Action item:
Using the entries below, write out the line with "ordinal, which is", the line with "Definition min (a b : Z) : Z := Z.min a b.", and every line in between, exactly as each is written.

Data for the task:
(** * PayLog-AI: the transaction engine and the analytics engine

    A shallow embedding of the ledger operations of [src/main.py]
    ([ExpenseTracker]), of the statistics of
    [src/paylog_ai_python/analytics.py] ([ExpenseAnalytics]) and of the
    scoring functions of [src/ai_service.py], followed by the properties
    the specification states about them.

    Conventions of the embedding:
    - a Python [float] is the rational that it denotes ([Q]); results are
      compared with [==] ([Qeq]), branch conditions with the boolean tests
      of [QArith]. Where amounts are only added up and compared, the
      arithmetic is the exact one; where an answer depends on how a
      quotient rounds ([detect_trend], [calculate_goal_progress]) every
      operation is rounded to binary64 ([Py.round64]);
    - [str.lower()] is a parameter of the ledger ([Py.Lowercase]): names
      are only ever compared after lowercasing;
    - a [datetime] is a number of microseconds since the epoch ([Z]);
      a date column, written with [strftime('%d/%m/%Y')], keeps the day
      ordinal, which is all that this format keeps;
    - a worksheet is the list of its data rows (the header row is row 1 of
      the sheet, so data row [i] is sheet row [i + 2]); a worksheet that was
      never connected is [None];
    - a Python [dict] used as a map is a [gmap]. *)

From Stdlib Require Import ZArith QArith Qround Qabs Qpower Lqa String Ascii
  DecimalString.
From stdpp Require Import base option list strings gmap.

Local Open Scope Q_scope.
Local Open Scope string_scope.

(** ** Python primitives *)

Module Py.

(** [str.lower()]. Python lowercases a string by the case mapping of the
    Unicode character database, which this development does not transcribe.
    The code compares names only through [a.lower() == b.lower()], so the
    ledger is embedded over an arbitrary lowercasing function, and whatever
    is proved of it holds of Python's. *)
Class Lowercase := lower : string → string.

(** [str.lower()] on the strings that hold ASCII characters only, where it
    changes the letters [A] to [Z] and nothing else. The worked examples
    use it, with ASCII names. *)
Definition lower_ascii (c : ascii) : ascii :=
  let n := nat_of_ascii c in
  if ((65 <=? n)%nat && (n <=? 90)%nat)%bool then ascii_of_nat (n + 32) else c.

Fixpoint lower_ascii_string (s : string) : string :=
  match s with
  | EmptyString => EmptyString
  | String c rest => String (lower_ascii c) (lower_ascii_string rest)
  end.

(** [sum(xs)]: left to right, from [0]. *)
Definition sum (xs : list Q) : Q := fold_left Qplus xs 0.

(** [max(a, b)] and [min(a, b)] on integers. *)
Definition max (a b : Z) : Z := Z.max a b.
Definition min (a b : Z) : Z := Z.min a b.

(** Rounding to the nearest integer, ties to even: the rounding of the
    [.0f] format. *)
Definition round_half_even (x : Q) : Z :=
  let f := Qfloor x in
  let d := x - inject_Z f in
  if Qle_bool d (1 # 2)
  then if Qeq_bool d (1 # 2) then (if Z.even f then f else f + 1)%Z else f
  else (f + 1)%Z.

(** Python floats are IEEE 754 binary64 numbers. A finite float is
    modelled by the rational that it denotes, and an operation on floats by
    the exact operation followed by [round64], the rounding to the nearest
    float, ties to the even significand: 53 bits of significand, and the
    fixed exponent of the subnormal range below [2 ^ -1022]. The exponent is
    not bounded above: a result beyond the largest float, which Python turns
    into [inf], is outside this model, as are [inf] and [nan] themselves. *)

(** The exponent [e] with [2 ^ e <= x < 2 ^ (e + 1)], for a positive [x]. *)
Definition floor_log2 (x : Q) : Z :=
  let e := (Z.log2 (Qnum x) - Z.log2 (Z.pos (Qden x)))%Z in
  if Qle_bool (2 ^ e) x then e else (e - 1)%Z.

Definition round64 (x : Q) : Q :=
  if Qeq_bool x 0 then 0
  else
    let e := Z.max (floor_log2 (Qabs x) - 52) (-1074) in
    let m := round_half_even (Qabs x / 2 ^ e) in
    Qred ((if Qlt_le_dec x 0 then -1 else 1) * inject_Z m * 2 ^ e).

(** [float(x)] of a number or of its decimal text: a float is left as it
    is, anything else is rounded. *)
Definition float (x : Q) : Q := round64 x.

(** [a + b], [a - b], [a * b] and [a / b] on floats. *)
Definition fadd (a b : Q) : Q := round64 (a + b).
Definition fsub (a b : Q) : Q := round64 (a - b).
Definition fmul (a b : Q) : Q := round64 (a * b).
Definition fdiv (a b : Q) : Q := round64 (a / b).

(** [sum(xs)] of a list of at most two floats: from [0], left to right,
    each addition rounded. (From three floats on the versions of Python
    differ: 3.12 and later compensate the rounding errors of the
    additions, which for two floats changes nothing. The code modelled
    with [float_sum] sums slices of two elements.) *)
Definition float_sum (xs : list Q) : Q := fold_left fadd xs 0.

(** [sum(xs)] of a list of floats of any length. How its additions round
    depends on the version of Python, so where such a sum feeds a float
    computation it is left open: what is proved holds of every summation. *)
Class FloatSum := sum_floats : list Q → Q.

Definition digits (n : Z) : string :=
  NilZero.string_of_uint (N.to_uint (Z.to_N (Z.abs n))).

(** [f"{x:.0f}"]. *)
Definition format_0f (x : Q) : string :=
  let d := digits (round_half_even x) in
  if Qlt_le_dec x 0 then "-" ++ d else d.

(** The thousands separator of the [,] format option, applied to a string
    of digits. *)
Fixpoint group_rev (cs : list ascii) (k : nat) : list ascii :=
  match cs with
  | [] => []
  | c :: rest =>
      match k, rest with
      | 2%nat, _ :: _ => c :: ","%char :: group_rev rest 0
      | _, _ => c :: group_rev rest (S k)
      end
  end.

Definition group_thousands (d : string) : string :=
  string_of_list_ascii
    (rev (group_rev (rev (list_ascii_of_string d)) 0)).

(** [f"{x:,.0f}"]. *)
Definition format_comma_0f (x : Q) : string :=
  let d := group_thousands (digits (round_half_even x)) in
  if Qlt_le_dec x 0 then "-" ++ d else d.

(** [min(a, b)] and [max(a, b)] on floats: the first argument unless the
    second is strictly smaller (larger). *)
Definition min_float (a b : Q) : Q := if Qlt_le_dec b a then b else a.
Definition max_float (a b : Q) : Q := if Qlt_le_dec a b then b else a.

End Py.

(** ** The transaction engine ([src/main.py], class [ExpenseTracker]) *)

Module Ledger.

(** [datetime] values and the day that [strftime('%d/%m/%Y')] keeps. *)
Definition datetime := Z.
Definition microseconds_per_day : Z := 86400000000.
Definition strftime_dmy (d : datetime) : Z := (d / microseconds_per_day)%Z.

(** A row of the [transactions] worksheet, in column order. *)
Record TransactionRow := {
  date : Z;
  type : string;
  wallet_type : string;
  amount : Q;
  description : string;
  balance_total : Q;
  balance_wallet : Q;
  category : string;
  merchant : string
}.
(** Isolation against rank 28 and post-up against rank 12: no elite rank
    is met. *)
Lemma matchup_direction_witness :
  let synergy :=
    {| playTypes := [ {| playType := "Isolation"; frequency := 0.25 |};
                      {| playType := "Postup"; frequency := 0.20 |} ] |} in
  let defense :=
    {| alias := "DEN";
       defenseRanks := {| iso := 28; pnr := 3; spotup := 10; transition := 15;
                          postup := 12; overall := 14 |} |} in
  1 <= modifier (calculateMatchupModifier (Some synergy) (Some defense)).
Proof.
  intros synergy defense.
  apply (proj1 (matchup_direction synergy defense)).
  intros pt rank [<-|[<-|[]]] [= <-]; reflexivity.
Defined.

(** *** The reasons of the matchup modifier *)

Lemma append_nonempty (a : string) (c : Ascii.ascii) (s : string) :
  a +:+ String c s <> "".
Proof. destruct a; simpl; discriminate. Qed.

Lemma join_nonempty (sep : string) (parts : list string) :
  parts <> [] -> Forall (fun s => s <> "") parts -> join sep parts <> "".
Proof.
  intros Hne Hall. destruct parts as [|s rest]; [contradiction |].
  apply Forall_cons_1 in Hall. destruct Hall as [Hs _].
  destruct s as [|c s]; [contradiction |].
  destruct rest; simpl; discriminate.
Qed.

(** The loop keeps a reason for every change of the running total: while
    there is no reason, the total is 0; and no reason is empty. *)
Lemma matchupStep_explained (defense : TeamDefenseStats) (acc : MatchupAcc)
    (pt : SynergyPlayType) :
  (reasons acc = [] -> totalModifier acc == 0) /\
  Forall (fun s => s <> "") (reasons acc) ->
  (reasons (matchupStep defense acc pt) = [] ->
   totalModifier (matchupStep defense acc pt) == 0) /\
  Forall (fun s => s <> "") (reasons (matchupStep defense acc pt)).
Proof.
  intros [Hzero Hall]. unfold matchupStep.
  destruct (playTypeToDefenseKey (playType pt)) as [key|]; [| auto].
  destruct (Qltb (frequency pt) 0.15); [auto |].
  destruct (rankAt (defenseRanks defense) key <=? ELITE_DEFENSE_RANK)%Z;
    [| destruct (rankAt (defenseRanks defense) key >=? WEAK_DEFENSE_RANK)%Z];
    cbn [reasons totalModifier].
  - split; [intros H; apply app_eq_nil in H; destruct H as [_ H]; discriminate H |].
    apply Forall_app. split; [exact Hall |].
    constructor; [apply append_nonempty | constructor].
  - split; [intros H; apply app_eq_nil in H; destruct H as [_ H]; discriminate H |].
    apply Forall_app. split; [exact Hall |].
    constructor; [discriminate | constructor].
  - auto.
Qed.

Lemma fold_matchupStep_explained (defense : TeamDefenseStats)
    (pts : list SynergyPlayType) (acc : MatchupAcc) :
  (reasons acc = [] -> totalModifier acc == 0) /\
  Forall (fun s => s <> "") (reasons acc) ->
  (reasons (fold_left (matchupStep defense) pts acc) = [] ->
   totalModifier (fold_left (matchupStep defense) pts acc) == 0) /\
  Forall (fun s => s <> "") (reasons (fold_left (matchupStep defense) pts acc)).
Proof.
  revert acc. induction pts as [|pt pts IH]; intros acc Hacc; [exact Hacc |].
  simpl. apply IH, matchupStep_explained, Hacc.
Qed.

(** X13. Step 5 of the projection explains every change: either it leaves
    the running projection and the reasons alone, or it multiplies the
    projection by the matchup modifier and appends the reason of the
    matchup, which is not empty then. *)
Theorem matchup_change_is_explained (synergy : option PlayerSynergyStats)
    (defense : option TeamDefenseStats) (r : Running) :
  let matchup := calculateMatchupModifier synergy defense in
  applyMatchup matchup r = r \/
  (matchupReason matchup <> "" /\
   points (applyMatchup matchup r) = nmul (points r) (Fin (modifier matchup)) /\
   why (applyMatchup matchup r) = why r ++ [matchupReason matchup]).
Proof.
  cbv zeta. unfold applyMatchup.
  destruct (Qeq_bool (modifier (calculateMatchupModifier synergy defense)) 1.0)
    eqn:Hone; [left; reflexivity |].
  right. cbn [negb points why].
  assert (Hreason : matchupReason (calculateMatchupModifier synergy defense) <> "").
  { unfold calculateMatchupModifier in *.
    destruct synergy as [s|]; [| discriminate Hone].
    destruct defense as [d|]; [| discriminate Hone].
    cbn [modifier matchupReason] in *.
    destruct (fold_matchupStep_explained d (playTypes s)
                {| totalModifier := 0; totalFrequency := 0; reasons := [] |})
      as [Hzero Hall].
    { split; [intros _; reflexivity | constructor]. }
    apply join_nonempty; [| exact Hall].
    intros Hnil. apply Hzero in Hnil.
    assert (Htrue : Qeq_bool
              (1 + totalModifier
                     (fold_left (matchupStep d) (playTypes s)
                        {| totalModifier := 0; totalFrequency := 0; reasons := [] |}))
              1.0 = true).
    { apply Qeq_bool_iff. rewrite Hnil. reflexivity. }
    rewrite Htrue in Hone. discriminate Hone. }
  split; [exact Hreason |]. split; [reflexivity |].
  destruct (String.eqb_spec (matchupReason (calculateMatchupModifier synergy defense)) "")
    as [Hempty|_]; [contradiction | reflexivity].
Qed.


(** *** The best odd of a line *)

Lemma fold_betterOdd_split (rest before after : list Odds.BookmakerOdd)
    (best : Odds.BookmakerOdd) :
  Forall (fun o => Odds.odds o < Odds.odds best) before ->
  Forall (fun o => Odds.odds o <= Odds.odds best) after ->
  exists before' after',
    before ++ best :: after ++ rest =
      before' ++ fold_left Odds.betterOdd rest best :: after' /\
    Forall (fun o => Odds.odds o < Odds.odds (fold_left Odds.betterOdd rest best))
      before' /\
    Forall (fun o => Odds.odds o <= Odds.odds (fold_left Odds.betterOdd rest best))
      after'.
Proof.
  revert before after best.
  induction rest as [|current rest IH]; intros before after best Hbefore Hafter.
  - exists before, after. rewrite app_nil_r. auto.
  - simpl. unfold Odds.betterOdd at 2 4 6.
    destruct (Qltb (Odds.odds best) (Odds.odds current)) eqn:Hcmp.
    + apply Qltb_lt in Hcmp.
      destruct (IH (before ++ best :: after) [] current) as (b & a & Heq & Hb & Ha).
      * apply Forall_app. split; [| constructor].
        -- eapply Forall_impl; [exact Hbefore |]. intros o Ho. simpl in Ho.
           apply Qlt_trans with (Odds.odds best); assumption.
        -- exact Hcmp.
        -- eapply Forall_impl; [exact Hafter |]. intros o Ho. simpl in Ho.
           apply Qle_lt_trans with (Odds.odds best); assumption.
      * constructor.
      * exists b, a. split; [| auto]. rewrite <- Heq. simpl.
        rewrite <- !app_assoc. reflexivity.
    + apply Qltb_ge in Hcmp.
      destruct (IH before (after ++ [current]) best Hbefore) as (b & a & Heq & Hb & Ha).
      * apply Forall_app. split; [exact Hafter |]. constructor; [exact Hcmp | constructor].
      * exists b, a. split; [| auto]. rewrite <- Heq.
        rewrite <- !app_assoc. reflexivity.
Qed.

(** X14. The best odd that [findBestOdd] returns is an odd of the list, the
    first one of the highest decimal odds: every odd before it in the list
    is strictly lower and every odd after it is lower or equal, so a tie
    goes to the bookmaker listed first. Only the empty list has no best
    odd. *)
Theorem best_odd_is_first_highest (offered : list Odds.BookmakerOdd) :
  offered <> [] ->
  exists best before after,
    Odds.findBestOdd offered = Some best /\
    offered = before ++ best :: after /\
    Forall (fun o => Odds.odds o < Odds.odds best) before /\
    Forall (fun o => Odds.odds o <= Odds.odds best) after.
Proof.
  intros Hne. destruct offered as [|first rest]; [contradiction |].
  destruct (fold_betterOdd_split rest [] [] first) as (b & a & Heq & Hb & Ha);
    [constructor | constructor |].
  exists (fold_left Odds.betterOdd rest first), b, a.
  split; [reflexivity |]. split; [exact Heq |]. split; assumption.
Qed.

(** Two bookmakers at the same highest odd: the first one is the best. *)
Lemma best_odd_is_first_highest_witness :
  let book (name : string) (n : Z) (o : Q) :=
    {| Odds.bookmaker := name; Odds.bookmakerId := n; Odds.odds := o;
       Odds.lastUpdated := "2024-12-06" |} in
  let offered := [book "A" 1%Z 1.80; book "B" 2%Z 1.95; book "C" 3%Z 1.95] in
  exists best, Odds.findBestOdd offered = Some best /\ Odds.bookmaker best = "B".
Proof.
  intros book offered.
  assert (Hne : offered <> []) by discriminate.
  destruct (best_odd_is_first_highest offered Hne) as (best & before & after & Hbest & _).
  exists best. split; [exact Hbest |].
  assert (Hfirst : Odds.findBestOdd offered = Some (book "B" 2%Z 1.95)) by reflexivity.
  rewrite Hfirst in Hbest. injection Hbest as <-. reflexivity.
Defined.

Result of the exercise:
      ordinal, which is all that this format keeps;
    - a worksheet is the list of its data rows (the header row is row 1 of
      the sheet, so data row [i] is sheet row [i + 2]); a worksheet that was
      never connected is [None];
    - a Python [dict] used as a map is a [gmap]. *)

From Stdlib Require Import ZArith QArith Qround Qabs Qpower Lqa String Ascii
  DecimalString.
From stdpp Require Import base option list strings gmap.

Local Open Scope Q_scope.
Local Open Scope string_scope.

(** ** Python primitives *)

Module Py.

(** [str.lower()]. Python lowercases a string by the case mapping of the
    Unicode character database, which this development does not transcribe.
    The code compares names only through [a.lower() == b.lower()], so the
    ledger is embedded over an arbitrary lowercasing function, and whatever
    is proved of it holds of Python's. *)
Class Lowercase := lower : string → string.

(** [str.lower()] on the strings that hold ASCII characters only, where it
    changes the letters [A] to [Z] and nothing else. The worked examples
    use it, with ASCII names. *)
Definition lower_ascii (c : ascii) : ascii :=
  let n := nat_of_ascii c in
  if ((65 <=? n)%nat && (n <=? 90)%nat)%bool then ascii_of_nat (n + 32) else c.

Fixpoint lower_ascii_string (s : string) : string :=
  match s with
  | EmptyString => EmptyString
  | String c rest => String (lower_ascii c) (lower_ascii_string rest)
  end.

(** [sum(xs)]: left to right, from [0]. *)
Definition sum (xs : list Q) : Q := fold_left Qplus xs 0.

(** [max(a, b)] and [min(a, b)] on integers. *)
Definition max (a b : Z) : Z := Z.max a b.
Definition min (a b : Z) : Z := Z.min a b.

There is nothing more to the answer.